Work task
From the entries that follow, reproduce exactly and only the lines from the line with "mkParser (gb p) (pos p) (errors p) (parsing_type p) b" to the line with "mkParser (gb p) (pos p) (errors p ++", endpoints included.

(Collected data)
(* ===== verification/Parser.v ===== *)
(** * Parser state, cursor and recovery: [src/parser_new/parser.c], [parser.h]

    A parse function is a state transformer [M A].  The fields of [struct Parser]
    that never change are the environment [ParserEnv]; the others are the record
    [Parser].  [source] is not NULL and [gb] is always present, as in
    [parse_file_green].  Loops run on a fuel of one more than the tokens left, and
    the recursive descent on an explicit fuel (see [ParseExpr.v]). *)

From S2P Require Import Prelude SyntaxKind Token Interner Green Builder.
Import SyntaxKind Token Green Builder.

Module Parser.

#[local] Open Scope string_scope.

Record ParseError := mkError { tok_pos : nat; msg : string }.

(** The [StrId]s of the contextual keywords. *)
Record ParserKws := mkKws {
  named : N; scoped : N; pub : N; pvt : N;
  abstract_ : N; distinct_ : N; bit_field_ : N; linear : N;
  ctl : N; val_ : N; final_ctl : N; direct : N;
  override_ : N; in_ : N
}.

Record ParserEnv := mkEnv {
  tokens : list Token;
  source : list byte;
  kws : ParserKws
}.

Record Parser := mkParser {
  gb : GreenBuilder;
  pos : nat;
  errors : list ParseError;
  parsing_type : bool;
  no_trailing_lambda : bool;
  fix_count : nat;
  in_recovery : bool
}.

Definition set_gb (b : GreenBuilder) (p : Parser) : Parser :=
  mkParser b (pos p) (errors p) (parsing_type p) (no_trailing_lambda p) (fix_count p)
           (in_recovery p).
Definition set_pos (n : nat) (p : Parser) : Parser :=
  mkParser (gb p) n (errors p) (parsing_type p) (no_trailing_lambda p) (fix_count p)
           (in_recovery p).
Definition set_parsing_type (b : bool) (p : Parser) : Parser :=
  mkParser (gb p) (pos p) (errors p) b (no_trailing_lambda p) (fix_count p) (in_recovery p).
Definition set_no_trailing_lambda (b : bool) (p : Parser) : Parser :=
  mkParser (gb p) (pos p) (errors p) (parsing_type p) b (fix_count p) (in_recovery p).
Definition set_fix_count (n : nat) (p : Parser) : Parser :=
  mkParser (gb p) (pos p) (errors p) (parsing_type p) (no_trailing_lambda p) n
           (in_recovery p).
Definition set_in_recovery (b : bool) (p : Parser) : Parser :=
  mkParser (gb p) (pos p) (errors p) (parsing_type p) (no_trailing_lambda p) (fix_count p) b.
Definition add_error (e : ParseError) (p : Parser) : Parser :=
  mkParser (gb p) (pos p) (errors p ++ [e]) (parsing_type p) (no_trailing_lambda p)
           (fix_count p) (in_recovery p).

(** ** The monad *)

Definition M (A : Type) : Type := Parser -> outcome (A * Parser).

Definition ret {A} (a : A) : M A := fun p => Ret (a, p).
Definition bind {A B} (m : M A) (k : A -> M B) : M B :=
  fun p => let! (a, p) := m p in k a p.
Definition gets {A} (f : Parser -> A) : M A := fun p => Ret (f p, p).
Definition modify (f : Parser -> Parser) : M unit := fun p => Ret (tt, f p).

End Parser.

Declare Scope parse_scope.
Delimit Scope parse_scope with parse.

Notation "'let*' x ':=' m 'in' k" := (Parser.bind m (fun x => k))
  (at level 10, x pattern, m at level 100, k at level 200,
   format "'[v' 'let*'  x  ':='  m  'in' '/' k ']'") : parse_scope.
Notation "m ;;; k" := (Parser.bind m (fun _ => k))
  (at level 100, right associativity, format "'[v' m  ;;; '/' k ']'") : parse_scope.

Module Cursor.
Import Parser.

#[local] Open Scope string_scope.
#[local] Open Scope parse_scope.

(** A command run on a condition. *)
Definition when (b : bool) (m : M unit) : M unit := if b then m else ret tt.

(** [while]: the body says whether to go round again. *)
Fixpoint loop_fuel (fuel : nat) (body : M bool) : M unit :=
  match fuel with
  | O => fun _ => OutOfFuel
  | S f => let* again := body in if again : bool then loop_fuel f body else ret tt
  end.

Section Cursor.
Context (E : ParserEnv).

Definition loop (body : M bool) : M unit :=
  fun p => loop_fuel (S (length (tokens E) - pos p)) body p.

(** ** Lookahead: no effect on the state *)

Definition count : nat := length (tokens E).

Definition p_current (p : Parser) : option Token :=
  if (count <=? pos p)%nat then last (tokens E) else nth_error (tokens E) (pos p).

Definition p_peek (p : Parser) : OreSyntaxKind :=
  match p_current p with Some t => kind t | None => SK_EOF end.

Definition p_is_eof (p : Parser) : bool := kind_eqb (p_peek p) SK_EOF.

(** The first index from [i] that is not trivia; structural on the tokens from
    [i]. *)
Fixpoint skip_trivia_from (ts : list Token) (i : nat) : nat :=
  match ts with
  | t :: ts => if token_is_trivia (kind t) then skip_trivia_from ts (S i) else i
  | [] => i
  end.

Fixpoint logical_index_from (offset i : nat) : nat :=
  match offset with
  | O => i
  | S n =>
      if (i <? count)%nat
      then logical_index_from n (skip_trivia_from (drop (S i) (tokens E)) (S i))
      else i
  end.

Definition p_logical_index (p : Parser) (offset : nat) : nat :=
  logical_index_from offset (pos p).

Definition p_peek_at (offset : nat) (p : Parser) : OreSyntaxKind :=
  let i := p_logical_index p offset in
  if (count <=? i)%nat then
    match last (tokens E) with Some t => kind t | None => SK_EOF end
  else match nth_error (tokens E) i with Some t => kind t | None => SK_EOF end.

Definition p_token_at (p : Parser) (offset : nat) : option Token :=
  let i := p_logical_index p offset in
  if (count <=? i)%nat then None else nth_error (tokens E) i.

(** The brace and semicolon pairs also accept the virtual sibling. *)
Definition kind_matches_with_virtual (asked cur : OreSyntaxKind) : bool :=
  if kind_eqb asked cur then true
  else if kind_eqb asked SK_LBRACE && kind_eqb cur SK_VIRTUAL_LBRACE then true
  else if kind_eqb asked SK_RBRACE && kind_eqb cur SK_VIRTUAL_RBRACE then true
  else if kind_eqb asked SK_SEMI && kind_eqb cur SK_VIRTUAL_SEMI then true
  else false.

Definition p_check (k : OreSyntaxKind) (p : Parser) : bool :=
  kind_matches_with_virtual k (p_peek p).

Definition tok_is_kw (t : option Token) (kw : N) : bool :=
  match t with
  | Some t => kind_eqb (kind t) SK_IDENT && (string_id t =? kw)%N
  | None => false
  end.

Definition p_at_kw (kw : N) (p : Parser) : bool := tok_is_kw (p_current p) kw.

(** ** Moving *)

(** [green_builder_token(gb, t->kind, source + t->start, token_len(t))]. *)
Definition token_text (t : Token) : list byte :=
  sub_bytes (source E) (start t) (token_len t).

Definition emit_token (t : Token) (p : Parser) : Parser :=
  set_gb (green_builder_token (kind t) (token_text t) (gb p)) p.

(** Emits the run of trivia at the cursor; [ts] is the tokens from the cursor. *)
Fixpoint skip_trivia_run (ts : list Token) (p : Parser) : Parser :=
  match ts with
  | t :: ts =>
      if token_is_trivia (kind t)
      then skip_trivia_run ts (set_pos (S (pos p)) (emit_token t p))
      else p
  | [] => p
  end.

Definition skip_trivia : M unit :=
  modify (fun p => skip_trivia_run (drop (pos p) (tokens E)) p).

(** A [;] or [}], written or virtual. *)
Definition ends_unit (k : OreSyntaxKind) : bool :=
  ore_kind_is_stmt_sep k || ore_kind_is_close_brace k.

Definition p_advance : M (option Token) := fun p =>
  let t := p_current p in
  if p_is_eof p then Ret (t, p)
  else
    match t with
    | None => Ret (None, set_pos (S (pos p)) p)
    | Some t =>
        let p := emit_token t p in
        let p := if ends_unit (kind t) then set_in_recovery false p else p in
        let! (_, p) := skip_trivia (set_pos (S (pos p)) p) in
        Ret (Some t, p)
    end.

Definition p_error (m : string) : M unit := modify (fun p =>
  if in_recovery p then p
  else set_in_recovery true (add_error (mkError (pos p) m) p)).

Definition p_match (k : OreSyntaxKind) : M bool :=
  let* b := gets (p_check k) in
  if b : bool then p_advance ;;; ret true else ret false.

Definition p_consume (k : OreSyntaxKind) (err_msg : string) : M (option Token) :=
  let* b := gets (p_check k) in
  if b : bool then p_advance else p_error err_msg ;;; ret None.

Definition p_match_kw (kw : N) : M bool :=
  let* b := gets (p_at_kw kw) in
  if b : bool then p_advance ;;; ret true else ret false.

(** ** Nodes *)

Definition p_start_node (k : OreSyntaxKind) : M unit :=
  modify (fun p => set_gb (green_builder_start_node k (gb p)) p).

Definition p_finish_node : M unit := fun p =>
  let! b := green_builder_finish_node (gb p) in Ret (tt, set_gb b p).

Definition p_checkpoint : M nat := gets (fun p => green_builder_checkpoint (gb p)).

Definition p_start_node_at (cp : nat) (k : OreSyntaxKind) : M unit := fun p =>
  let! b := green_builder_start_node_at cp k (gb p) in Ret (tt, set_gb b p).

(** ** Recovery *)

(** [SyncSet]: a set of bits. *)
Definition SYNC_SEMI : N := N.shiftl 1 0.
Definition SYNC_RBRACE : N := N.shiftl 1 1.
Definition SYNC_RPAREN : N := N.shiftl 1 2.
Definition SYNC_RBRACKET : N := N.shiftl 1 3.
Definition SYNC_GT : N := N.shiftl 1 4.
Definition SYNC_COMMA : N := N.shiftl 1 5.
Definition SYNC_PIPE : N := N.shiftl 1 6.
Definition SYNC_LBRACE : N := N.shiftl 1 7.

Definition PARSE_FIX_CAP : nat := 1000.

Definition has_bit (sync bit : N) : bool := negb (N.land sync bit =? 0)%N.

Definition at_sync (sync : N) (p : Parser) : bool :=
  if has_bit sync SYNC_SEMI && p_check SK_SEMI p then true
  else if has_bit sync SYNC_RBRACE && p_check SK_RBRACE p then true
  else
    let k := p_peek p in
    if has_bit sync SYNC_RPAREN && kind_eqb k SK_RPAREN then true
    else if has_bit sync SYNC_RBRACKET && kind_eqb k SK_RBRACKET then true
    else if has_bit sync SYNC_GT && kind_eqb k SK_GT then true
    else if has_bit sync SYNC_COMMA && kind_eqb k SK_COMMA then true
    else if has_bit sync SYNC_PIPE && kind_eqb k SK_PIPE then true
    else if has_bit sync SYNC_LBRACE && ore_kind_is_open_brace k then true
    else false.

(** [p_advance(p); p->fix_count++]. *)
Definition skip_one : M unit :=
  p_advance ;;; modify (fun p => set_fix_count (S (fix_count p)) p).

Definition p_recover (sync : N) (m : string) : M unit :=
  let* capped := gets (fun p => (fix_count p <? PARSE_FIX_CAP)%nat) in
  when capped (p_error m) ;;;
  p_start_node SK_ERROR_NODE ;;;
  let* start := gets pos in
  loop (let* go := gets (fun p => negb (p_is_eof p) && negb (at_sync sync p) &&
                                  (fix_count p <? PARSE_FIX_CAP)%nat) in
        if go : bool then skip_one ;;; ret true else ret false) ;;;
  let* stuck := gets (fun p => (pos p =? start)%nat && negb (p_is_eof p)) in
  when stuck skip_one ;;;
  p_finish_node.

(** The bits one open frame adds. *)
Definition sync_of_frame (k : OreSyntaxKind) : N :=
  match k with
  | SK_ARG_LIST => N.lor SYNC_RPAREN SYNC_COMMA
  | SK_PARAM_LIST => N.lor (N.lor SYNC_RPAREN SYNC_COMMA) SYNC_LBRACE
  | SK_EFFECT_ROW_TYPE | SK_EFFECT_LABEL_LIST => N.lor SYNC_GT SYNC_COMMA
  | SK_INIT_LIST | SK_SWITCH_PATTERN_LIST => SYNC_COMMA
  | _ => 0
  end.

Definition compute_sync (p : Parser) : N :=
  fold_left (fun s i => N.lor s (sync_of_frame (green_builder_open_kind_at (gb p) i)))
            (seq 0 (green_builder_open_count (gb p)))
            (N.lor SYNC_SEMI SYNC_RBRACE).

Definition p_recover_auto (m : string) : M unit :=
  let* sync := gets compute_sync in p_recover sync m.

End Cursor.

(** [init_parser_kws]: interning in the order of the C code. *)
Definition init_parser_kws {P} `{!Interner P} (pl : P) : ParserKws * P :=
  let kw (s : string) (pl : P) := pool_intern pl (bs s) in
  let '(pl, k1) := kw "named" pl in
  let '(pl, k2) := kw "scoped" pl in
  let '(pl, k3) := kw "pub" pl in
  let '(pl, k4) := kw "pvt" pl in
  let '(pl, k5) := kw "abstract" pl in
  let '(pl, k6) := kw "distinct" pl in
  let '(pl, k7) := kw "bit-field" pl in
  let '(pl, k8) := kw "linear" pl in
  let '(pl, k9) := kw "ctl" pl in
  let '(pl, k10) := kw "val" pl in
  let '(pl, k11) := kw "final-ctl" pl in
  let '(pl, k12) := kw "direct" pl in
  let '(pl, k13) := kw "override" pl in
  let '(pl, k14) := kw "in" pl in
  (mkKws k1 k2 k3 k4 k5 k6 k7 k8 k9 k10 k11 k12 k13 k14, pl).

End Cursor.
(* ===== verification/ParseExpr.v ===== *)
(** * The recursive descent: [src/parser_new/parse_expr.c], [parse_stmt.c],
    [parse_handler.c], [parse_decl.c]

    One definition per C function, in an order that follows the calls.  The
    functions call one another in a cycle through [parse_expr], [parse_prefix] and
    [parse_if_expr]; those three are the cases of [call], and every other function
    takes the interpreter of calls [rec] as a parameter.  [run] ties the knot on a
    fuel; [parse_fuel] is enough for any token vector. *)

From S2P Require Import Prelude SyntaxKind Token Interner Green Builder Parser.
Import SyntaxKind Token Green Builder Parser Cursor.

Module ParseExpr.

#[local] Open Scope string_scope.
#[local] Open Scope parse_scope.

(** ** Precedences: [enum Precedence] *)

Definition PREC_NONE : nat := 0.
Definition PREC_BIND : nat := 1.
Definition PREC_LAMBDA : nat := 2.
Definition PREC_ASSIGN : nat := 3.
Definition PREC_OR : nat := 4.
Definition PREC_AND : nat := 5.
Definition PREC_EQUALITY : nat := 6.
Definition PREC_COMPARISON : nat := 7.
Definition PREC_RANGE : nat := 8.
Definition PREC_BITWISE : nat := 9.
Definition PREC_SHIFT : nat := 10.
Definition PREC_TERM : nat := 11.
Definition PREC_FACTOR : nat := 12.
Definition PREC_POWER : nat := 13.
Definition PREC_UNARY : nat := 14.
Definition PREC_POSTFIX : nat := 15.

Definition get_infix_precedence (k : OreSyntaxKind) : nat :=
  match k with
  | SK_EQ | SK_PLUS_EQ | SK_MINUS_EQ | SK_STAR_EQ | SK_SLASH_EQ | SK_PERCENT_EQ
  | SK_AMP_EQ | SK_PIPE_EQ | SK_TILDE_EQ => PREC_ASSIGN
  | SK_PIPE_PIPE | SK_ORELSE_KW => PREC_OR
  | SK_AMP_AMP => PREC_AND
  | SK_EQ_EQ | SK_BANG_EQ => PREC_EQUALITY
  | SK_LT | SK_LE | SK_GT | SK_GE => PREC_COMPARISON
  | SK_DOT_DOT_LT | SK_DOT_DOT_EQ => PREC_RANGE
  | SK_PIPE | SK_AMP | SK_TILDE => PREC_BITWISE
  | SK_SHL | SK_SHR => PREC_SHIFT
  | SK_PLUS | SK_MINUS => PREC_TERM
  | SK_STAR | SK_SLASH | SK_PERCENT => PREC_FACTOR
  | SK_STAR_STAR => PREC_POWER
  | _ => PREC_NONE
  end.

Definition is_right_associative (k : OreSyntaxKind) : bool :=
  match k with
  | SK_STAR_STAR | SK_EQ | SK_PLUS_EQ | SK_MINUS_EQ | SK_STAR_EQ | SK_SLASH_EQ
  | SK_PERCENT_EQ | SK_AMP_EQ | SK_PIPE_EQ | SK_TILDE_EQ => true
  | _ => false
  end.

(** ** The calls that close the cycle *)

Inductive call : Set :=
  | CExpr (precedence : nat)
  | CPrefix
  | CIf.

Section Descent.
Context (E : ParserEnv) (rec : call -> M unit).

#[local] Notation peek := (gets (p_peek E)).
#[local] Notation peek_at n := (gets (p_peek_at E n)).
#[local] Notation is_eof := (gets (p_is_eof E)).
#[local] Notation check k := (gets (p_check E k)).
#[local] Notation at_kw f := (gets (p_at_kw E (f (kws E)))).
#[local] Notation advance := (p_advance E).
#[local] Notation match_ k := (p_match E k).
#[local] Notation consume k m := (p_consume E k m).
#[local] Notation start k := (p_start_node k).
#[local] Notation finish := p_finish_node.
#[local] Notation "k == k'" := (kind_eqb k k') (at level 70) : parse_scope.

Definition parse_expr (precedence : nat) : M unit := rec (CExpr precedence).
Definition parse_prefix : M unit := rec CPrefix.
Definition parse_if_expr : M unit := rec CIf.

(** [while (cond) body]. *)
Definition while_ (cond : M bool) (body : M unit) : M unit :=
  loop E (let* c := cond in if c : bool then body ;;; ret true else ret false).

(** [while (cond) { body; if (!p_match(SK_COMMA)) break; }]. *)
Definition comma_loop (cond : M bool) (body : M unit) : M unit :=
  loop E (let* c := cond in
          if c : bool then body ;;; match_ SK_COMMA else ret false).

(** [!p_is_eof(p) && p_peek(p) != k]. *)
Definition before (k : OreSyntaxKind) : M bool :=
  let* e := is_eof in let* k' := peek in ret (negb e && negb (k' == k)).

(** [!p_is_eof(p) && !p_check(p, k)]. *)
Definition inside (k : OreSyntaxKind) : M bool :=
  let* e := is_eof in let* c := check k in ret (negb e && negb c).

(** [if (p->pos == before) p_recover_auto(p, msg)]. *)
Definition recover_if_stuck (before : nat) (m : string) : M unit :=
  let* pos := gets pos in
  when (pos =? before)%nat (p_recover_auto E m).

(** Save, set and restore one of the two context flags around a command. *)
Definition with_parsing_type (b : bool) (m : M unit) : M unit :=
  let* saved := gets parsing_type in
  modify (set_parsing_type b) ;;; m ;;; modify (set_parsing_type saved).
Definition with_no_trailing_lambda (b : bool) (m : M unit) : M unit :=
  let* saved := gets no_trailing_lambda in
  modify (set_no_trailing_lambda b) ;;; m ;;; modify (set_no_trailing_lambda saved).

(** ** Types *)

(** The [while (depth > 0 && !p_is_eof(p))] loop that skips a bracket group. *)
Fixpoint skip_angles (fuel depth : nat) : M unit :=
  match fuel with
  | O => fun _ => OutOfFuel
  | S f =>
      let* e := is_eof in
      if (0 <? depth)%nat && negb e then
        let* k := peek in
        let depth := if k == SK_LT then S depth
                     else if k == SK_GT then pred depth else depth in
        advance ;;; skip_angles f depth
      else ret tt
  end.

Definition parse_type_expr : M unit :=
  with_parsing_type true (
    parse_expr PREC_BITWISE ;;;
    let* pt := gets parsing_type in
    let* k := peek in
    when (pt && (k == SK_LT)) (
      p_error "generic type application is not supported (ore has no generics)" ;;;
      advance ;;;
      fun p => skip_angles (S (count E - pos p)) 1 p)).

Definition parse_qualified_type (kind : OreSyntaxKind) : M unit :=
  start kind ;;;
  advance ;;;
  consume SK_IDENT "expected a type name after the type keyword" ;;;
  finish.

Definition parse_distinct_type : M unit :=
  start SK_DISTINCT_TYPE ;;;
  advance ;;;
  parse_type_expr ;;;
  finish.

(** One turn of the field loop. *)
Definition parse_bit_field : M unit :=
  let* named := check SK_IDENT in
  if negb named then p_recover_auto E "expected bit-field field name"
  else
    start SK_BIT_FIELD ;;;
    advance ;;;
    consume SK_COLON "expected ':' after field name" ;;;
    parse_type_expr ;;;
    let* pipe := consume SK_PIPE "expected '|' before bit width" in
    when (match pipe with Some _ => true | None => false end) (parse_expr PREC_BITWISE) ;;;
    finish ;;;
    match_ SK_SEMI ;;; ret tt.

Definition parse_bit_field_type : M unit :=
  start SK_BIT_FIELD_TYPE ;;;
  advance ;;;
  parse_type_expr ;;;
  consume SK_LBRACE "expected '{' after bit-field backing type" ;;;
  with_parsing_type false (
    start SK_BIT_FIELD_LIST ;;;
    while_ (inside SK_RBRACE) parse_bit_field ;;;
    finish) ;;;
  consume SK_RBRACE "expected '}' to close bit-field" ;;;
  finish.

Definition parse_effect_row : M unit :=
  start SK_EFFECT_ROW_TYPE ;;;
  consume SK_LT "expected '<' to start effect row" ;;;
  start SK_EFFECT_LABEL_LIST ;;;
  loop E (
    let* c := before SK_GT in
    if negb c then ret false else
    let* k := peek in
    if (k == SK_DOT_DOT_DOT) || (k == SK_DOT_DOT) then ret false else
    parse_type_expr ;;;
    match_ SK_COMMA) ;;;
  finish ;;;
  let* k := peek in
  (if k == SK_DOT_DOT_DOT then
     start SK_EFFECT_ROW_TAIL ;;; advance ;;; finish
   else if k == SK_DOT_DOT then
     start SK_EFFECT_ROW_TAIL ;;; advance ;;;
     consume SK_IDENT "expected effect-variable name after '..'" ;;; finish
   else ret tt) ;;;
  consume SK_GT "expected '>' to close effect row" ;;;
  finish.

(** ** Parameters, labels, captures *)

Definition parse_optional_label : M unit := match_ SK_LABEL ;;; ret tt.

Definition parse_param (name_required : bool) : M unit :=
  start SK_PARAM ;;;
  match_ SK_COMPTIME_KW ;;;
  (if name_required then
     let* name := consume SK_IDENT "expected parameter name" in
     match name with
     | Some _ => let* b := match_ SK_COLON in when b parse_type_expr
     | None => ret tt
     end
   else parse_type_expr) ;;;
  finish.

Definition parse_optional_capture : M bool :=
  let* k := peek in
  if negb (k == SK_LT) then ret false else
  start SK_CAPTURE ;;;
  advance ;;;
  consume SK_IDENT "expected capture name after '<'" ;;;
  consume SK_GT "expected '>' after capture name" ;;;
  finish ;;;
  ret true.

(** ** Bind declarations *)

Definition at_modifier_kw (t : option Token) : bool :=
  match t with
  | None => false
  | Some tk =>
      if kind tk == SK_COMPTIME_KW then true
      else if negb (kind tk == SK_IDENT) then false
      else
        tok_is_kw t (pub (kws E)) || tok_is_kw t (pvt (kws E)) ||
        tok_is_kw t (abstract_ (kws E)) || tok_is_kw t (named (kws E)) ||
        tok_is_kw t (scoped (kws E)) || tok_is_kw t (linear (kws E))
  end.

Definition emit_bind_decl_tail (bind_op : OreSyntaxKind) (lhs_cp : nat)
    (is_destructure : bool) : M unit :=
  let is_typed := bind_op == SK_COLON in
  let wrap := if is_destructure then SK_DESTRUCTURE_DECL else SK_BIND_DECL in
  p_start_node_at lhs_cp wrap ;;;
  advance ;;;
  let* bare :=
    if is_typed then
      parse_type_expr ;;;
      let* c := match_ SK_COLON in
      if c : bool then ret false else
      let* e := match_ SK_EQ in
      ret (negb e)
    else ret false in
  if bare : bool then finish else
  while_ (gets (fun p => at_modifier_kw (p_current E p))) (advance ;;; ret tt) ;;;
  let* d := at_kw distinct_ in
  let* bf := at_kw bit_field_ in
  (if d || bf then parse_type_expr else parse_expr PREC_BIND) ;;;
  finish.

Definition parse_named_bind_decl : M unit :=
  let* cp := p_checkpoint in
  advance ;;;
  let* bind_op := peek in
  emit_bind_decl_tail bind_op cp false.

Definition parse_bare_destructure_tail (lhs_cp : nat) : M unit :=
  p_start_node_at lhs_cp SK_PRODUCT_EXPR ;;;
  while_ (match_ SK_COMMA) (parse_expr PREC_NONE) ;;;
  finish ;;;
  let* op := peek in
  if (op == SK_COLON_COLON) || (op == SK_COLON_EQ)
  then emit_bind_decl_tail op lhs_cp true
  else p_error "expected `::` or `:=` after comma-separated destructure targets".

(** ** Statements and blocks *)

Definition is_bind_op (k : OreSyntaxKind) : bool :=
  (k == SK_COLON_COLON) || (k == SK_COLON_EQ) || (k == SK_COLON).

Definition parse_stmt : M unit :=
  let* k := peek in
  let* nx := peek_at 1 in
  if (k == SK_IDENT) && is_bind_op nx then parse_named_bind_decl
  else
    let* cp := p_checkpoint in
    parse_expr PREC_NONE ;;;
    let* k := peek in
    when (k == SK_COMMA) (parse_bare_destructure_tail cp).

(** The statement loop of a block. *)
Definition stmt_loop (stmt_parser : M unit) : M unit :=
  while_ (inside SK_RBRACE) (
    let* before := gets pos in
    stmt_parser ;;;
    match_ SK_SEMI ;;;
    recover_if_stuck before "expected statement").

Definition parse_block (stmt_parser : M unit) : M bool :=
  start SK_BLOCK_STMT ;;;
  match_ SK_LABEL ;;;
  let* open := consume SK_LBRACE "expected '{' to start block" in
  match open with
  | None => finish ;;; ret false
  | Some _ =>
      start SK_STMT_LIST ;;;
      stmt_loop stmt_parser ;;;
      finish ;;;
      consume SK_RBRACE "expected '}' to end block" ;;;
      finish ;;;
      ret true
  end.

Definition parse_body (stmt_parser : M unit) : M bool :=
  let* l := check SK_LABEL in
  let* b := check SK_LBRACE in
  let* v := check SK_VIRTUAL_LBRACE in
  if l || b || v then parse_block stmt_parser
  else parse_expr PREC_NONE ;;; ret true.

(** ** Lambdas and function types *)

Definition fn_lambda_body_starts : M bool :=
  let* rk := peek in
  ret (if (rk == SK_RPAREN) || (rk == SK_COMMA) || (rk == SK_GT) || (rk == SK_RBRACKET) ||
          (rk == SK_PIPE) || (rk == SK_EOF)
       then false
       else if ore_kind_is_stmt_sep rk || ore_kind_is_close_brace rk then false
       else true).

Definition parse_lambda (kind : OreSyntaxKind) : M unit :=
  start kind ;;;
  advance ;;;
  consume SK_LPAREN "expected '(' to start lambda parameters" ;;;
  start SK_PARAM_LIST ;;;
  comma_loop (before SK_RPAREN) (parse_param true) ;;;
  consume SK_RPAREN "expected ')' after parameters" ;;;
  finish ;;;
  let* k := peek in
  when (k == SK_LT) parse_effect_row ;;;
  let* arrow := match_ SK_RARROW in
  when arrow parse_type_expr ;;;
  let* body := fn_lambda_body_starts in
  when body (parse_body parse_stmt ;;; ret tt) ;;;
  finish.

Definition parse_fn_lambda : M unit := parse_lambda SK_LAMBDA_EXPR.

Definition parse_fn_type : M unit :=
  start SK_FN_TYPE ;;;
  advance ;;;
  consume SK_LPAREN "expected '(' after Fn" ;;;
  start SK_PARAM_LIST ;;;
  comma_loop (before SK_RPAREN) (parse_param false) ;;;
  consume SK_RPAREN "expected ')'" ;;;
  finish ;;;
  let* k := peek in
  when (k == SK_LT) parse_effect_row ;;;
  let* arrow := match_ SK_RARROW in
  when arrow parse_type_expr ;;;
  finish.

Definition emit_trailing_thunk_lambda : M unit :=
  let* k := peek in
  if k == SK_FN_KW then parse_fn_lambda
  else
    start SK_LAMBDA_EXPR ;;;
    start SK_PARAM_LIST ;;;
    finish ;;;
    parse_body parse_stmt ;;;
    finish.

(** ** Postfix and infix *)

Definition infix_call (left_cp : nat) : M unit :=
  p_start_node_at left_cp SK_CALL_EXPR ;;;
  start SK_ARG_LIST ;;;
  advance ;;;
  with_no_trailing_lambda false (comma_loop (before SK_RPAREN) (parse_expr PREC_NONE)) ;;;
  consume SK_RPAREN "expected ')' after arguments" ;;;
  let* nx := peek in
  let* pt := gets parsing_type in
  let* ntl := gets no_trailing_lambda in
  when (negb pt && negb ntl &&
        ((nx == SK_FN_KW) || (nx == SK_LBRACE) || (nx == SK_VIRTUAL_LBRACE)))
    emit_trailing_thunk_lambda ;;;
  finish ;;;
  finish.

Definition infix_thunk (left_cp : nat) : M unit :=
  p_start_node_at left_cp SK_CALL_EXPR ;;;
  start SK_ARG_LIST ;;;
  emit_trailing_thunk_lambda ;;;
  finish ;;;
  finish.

Result
  mkParser (gb p) (pos p) (errors p) (parsing_type p) b (fix_count p) (in_recovery p).
Definition set_fix_count (n : nat) (p : Parser) : Parser :=
  mkParser (gb p) (pos p) (errors p) (parsing_type p) (no_trailing_lambda p) n
           (in_recovery p).
Definition set_in_recovery (b : bool) (p : Parser) : Parser :=
  mkParser (gb p) (pos p) (errors p) (parsing_type p) (no_trailing_lambda p) (fix_count p) b.
Definition add_error (e : ParseError) (p : Parser) : Parser :=
  mkParser (gb p) (pos p) (errors p ++ [e]) (parsing_type p) (no_trailing_lambda p)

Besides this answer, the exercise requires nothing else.